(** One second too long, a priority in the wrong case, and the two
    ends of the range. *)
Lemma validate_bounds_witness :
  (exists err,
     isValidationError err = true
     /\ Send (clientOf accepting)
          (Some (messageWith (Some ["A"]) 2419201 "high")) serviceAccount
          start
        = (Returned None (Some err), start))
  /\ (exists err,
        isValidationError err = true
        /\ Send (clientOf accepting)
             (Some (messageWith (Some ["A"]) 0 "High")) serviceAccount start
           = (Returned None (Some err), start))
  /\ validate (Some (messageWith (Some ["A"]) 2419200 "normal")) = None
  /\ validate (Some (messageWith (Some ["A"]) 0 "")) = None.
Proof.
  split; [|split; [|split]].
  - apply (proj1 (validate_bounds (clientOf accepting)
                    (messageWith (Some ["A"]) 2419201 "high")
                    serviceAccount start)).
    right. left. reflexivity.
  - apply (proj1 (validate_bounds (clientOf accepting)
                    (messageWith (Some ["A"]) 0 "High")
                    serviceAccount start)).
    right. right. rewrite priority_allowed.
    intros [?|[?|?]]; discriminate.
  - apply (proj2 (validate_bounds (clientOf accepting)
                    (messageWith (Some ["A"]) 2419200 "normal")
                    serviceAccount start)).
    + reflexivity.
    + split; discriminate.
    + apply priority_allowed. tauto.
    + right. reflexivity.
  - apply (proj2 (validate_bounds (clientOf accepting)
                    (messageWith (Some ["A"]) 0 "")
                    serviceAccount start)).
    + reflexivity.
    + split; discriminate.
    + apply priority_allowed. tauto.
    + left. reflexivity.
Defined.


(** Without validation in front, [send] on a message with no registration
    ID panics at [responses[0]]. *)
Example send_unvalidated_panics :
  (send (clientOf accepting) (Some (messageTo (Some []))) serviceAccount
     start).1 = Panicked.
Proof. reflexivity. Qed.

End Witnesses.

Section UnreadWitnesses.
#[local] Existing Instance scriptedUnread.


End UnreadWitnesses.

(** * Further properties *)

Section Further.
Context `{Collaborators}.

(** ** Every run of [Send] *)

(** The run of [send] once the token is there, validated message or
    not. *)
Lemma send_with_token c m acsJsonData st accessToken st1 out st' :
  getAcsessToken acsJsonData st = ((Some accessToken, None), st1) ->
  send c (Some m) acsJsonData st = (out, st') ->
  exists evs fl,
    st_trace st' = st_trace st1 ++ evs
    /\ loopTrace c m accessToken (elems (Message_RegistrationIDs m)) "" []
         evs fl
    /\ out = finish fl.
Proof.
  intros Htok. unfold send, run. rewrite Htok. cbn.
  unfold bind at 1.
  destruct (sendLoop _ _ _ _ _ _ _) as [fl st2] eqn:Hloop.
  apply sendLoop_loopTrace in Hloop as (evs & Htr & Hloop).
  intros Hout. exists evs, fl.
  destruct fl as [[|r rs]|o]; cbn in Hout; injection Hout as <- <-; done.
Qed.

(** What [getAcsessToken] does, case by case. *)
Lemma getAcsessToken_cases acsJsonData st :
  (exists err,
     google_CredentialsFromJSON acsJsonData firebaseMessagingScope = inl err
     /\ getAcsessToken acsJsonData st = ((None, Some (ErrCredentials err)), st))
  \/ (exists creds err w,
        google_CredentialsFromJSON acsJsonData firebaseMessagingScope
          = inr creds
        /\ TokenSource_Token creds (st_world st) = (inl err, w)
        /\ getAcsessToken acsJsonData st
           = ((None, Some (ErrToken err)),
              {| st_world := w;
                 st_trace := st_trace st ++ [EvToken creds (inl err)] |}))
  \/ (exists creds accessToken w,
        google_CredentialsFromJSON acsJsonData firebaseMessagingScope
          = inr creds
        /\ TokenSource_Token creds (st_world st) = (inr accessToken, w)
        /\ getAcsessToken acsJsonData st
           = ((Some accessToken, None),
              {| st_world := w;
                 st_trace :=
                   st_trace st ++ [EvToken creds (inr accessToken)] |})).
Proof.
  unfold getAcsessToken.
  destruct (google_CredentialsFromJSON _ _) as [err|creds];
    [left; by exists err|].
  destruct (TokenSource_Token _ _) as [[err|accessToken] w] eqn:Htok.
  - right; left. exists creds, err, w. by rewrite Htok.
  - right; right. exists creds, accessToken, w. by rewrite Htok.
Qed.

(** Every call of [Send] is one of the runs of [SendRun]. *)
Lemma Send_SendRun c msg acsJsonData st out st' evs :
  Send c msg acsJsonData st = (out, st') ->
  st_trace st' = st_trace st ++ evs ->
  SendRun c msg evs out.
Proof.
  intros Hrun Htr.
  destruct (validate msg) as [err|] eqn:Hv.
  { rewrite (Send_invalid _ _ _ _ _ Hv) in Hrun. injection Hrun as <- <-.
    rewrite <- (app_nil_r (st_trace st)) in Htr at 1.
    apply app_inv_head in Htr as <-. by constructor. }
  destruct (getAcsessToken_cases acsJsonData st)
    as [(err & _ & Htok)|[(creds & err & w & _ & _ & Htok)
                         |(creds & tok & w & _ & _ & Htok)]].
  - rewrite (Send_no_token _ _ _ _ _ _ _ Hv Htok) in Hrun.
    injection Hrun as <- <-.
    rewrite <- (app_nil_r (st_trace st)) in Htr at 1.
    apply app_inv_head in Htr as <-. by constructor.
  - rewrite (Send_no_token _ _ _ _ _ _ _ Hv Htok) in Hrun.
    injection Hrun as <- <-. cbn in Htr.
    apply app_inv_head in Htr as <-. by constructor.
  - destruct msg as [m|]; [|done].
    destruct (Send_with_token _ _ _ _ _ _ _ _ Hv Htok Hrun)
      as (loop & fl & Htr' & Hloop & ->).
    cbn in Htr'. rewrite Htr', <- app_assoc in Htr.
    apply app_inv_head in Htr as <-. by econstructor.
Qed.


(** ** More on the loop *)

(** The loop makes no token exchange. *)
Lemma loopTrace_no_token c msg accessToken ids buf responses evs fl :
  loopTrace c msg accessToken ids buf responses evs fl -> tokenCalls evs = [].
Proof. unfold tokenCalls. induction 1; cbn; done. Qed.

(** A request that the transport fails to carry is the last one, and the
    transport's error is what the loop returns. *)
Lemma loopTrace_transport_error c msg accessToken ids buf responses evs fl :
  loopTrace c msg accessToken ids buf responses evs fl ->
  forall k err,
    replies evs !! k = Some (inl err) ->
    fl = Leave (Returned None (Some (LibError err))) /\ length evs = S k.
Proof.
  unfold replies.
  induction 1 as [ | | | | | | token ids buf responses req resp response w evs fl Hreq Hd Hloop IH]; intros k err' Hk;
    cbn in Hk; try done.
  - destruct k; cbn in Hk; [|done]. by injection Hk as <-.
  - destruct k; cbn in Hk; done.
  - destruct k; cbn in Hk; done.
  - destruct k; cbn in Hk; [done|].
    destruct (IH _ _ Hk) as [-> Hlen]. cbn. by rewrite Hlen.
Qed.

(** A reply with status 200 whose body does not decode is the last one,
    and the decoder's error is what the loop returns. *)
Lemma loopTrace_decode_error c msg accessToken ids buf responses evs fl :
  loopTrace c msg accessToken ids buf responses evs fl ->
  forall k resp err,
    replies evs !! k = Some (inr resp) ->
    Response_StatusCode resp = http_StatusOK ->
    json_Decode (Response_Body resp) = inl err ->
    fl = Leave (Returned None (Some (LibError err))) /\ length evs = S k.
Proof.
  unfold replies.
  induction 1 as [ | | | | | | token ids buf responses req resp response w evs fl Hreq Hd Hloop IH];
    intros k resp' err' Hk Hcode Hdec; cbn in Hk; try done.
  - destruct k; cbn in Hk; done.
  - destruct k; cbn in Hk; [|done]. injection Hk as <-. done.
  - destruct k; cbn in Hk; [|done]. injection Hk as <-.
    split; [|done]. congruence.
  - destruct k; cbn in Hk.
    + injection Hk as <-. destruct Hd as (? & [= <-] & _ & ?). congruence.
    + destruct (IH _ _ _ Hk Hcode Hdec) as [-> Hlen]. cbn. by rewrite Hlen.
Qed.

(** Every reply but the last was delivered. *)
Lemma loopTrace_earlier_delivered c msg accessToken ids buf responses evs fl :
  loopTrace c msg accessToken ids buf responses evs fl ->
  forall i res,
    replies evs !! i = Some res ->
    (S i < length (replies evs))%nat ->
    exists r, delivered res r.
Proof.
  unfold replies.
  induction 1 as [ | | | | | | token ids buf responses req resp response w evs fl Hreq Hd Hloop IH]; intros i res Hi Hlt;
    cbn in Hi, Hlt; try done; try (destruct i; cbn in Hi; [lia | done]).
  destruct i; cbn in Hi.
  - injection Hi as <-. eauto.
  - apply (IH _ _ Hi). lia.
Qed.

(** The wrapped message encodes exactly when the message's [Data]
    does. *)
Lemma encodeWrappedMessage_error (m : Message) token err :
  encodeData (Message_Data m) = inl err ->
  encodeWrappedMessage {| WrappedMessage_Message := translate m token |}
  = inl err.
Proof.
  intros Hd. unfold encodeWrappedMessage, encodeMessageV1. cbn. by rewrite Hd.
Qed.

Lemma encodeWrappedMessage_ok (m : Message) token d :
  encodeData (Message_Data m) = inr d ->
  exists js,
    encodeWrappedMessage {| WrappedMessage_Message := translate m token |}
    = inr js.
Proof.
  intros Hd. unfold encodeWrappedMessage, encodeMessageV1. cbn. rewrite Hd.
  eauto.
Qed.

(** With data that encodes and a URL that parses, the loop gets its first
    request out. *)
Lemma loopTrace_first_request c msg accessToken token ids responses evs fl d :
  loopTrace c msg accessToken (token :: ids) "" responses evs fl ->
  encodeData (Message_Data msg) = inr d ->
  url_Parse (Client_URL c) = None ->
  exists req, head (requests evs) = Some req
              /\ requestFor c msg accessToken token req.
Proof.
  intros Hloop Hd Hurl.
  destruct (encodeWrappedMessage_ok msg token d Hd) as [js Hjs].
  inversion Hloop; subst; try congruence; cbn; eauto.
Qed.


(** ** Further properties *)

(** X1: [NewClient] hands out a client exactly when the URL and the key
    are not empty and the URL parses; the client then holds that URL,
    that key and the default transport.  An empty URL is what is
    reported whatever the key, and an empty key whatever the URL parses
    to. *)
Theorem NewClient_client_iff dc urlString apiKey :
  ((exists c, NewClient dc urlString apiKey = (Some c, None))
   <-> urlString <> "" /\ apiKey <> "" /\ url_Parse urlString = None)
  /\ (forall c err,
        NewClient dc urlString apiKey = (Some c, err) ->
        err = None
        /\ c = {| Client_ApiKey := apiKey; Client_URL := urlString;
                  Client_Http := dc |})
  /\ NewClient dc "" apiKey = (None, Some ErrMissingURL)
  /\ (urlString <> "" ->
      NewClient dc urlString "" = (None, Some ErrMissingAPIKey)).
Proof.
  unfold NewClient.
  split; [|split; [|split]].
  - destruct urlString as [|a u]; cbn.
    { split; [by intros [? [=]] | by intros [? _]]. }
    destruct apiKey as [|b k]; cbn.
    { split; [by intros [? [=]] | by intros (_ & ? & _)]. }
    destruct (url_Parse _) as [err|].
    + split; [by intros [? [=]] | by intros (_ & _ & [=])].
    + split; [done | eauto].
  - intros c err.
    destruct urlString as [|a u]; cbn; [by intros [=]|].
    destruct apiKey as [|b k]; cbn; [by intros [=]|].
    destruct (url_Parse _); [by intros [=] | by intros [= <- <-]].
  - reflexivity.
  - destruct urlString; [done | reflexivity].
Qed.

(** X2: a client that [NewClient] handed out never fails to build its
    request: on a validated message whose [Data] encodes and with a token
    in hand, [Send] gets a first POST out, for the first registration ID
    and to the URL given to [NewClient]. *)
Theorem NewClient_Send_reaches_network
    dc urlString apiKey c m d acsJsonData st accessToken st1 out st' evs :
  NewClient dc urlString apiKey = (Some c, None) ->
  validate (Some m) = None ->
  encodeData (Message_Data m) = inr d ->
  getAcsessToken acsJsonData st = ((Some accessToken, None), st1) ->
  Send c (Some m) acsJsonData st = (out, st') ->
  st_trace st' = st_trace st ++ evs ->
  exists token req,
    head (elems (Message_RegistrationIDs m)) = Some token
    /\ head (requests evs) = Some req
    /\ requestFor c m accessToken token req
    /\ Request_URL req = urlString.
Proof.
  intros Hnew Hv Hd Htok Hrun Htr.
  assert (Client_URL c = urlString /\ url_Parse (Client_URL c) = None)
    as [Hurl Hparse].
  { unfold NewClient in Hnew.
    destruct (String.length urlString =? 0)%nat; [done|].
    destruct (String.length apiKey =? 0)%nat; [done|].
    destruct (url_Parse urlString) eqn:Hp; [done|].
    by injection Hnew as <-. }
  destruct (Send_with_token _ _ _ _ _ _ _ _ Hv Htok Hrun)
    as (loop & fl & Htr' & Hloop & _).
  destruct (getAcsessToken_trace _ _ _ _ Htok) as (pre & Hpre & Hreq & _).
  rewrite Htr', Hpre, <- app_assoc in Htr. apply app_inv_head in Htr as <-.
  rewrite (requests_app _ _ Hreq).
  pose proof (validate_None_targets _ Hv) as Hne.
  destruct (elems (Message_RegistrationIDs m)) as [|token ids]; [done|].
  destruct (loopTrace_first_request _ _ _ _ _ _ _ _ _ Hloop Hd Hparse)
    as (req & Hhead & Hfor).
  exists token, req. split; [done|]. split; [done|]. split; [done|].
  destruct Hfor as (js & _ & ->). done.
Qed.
---+---
### [Your objective]
Give back exactly the lines above, from the line containing "reported whatever the" through the line containing "(** X2: a client", with both end lines and nothing more.

### [Task answer]
    reported whatever the key, and an empty key whatever the URL parses
    to. *)
Theorem NewClient_client_iff dc urlString apiKey :
  ((exists c, NewClient dc urlString apiKey = (Some c, None))
   <-> urlString <> "" /\ apiKey <> "" /\ url_Parse urlString = None)
  /\ (forall c err,
        NewClient dc urlString apiKey = (Some c, err) ->
        err = None
        /\ c = {| Client_ApiKey := apiKey; Client_URL := urlString;
                  Client_Http := dc |})
  /\ NewClient dc "" apiKey = (None, Some ErrMissingURL)
  /\ (urlString <> "" ->
      NewClient dc urlString "" = (None, Some ErrMissingAPIKey)).
Proof.
  unfold NewClient.
  split; [|split; [|split]].
  - destruct urlString as [|a u]; cbn.
    { split; [by intros [? [=]] | by intros [? _]]. }
    destruct apiKey as [|b k]; cbn.
    { split; [by intros [? [=]] | by intros (_ & ? & _)]. }
    destruct (url_Parse _) as [err|].
    + split; [by intros [? [=]] | by intros (_ & _ & [=])].
    + split; [done | eauto].
  - intros c err.
    destruct urlString as [|a u]; cbn; [by intros [=]|].
    destruct apiKey as [|b k]; cbn; [by intros [=]|].
    destruct (url_Parse _); [by intros [=] | by intros [= <- <-]].
  - reflexivity.
  - destruct urlString; [done | reflexivity].
Qed.

(** X2: a client that [NewClient] handed out never fails to build its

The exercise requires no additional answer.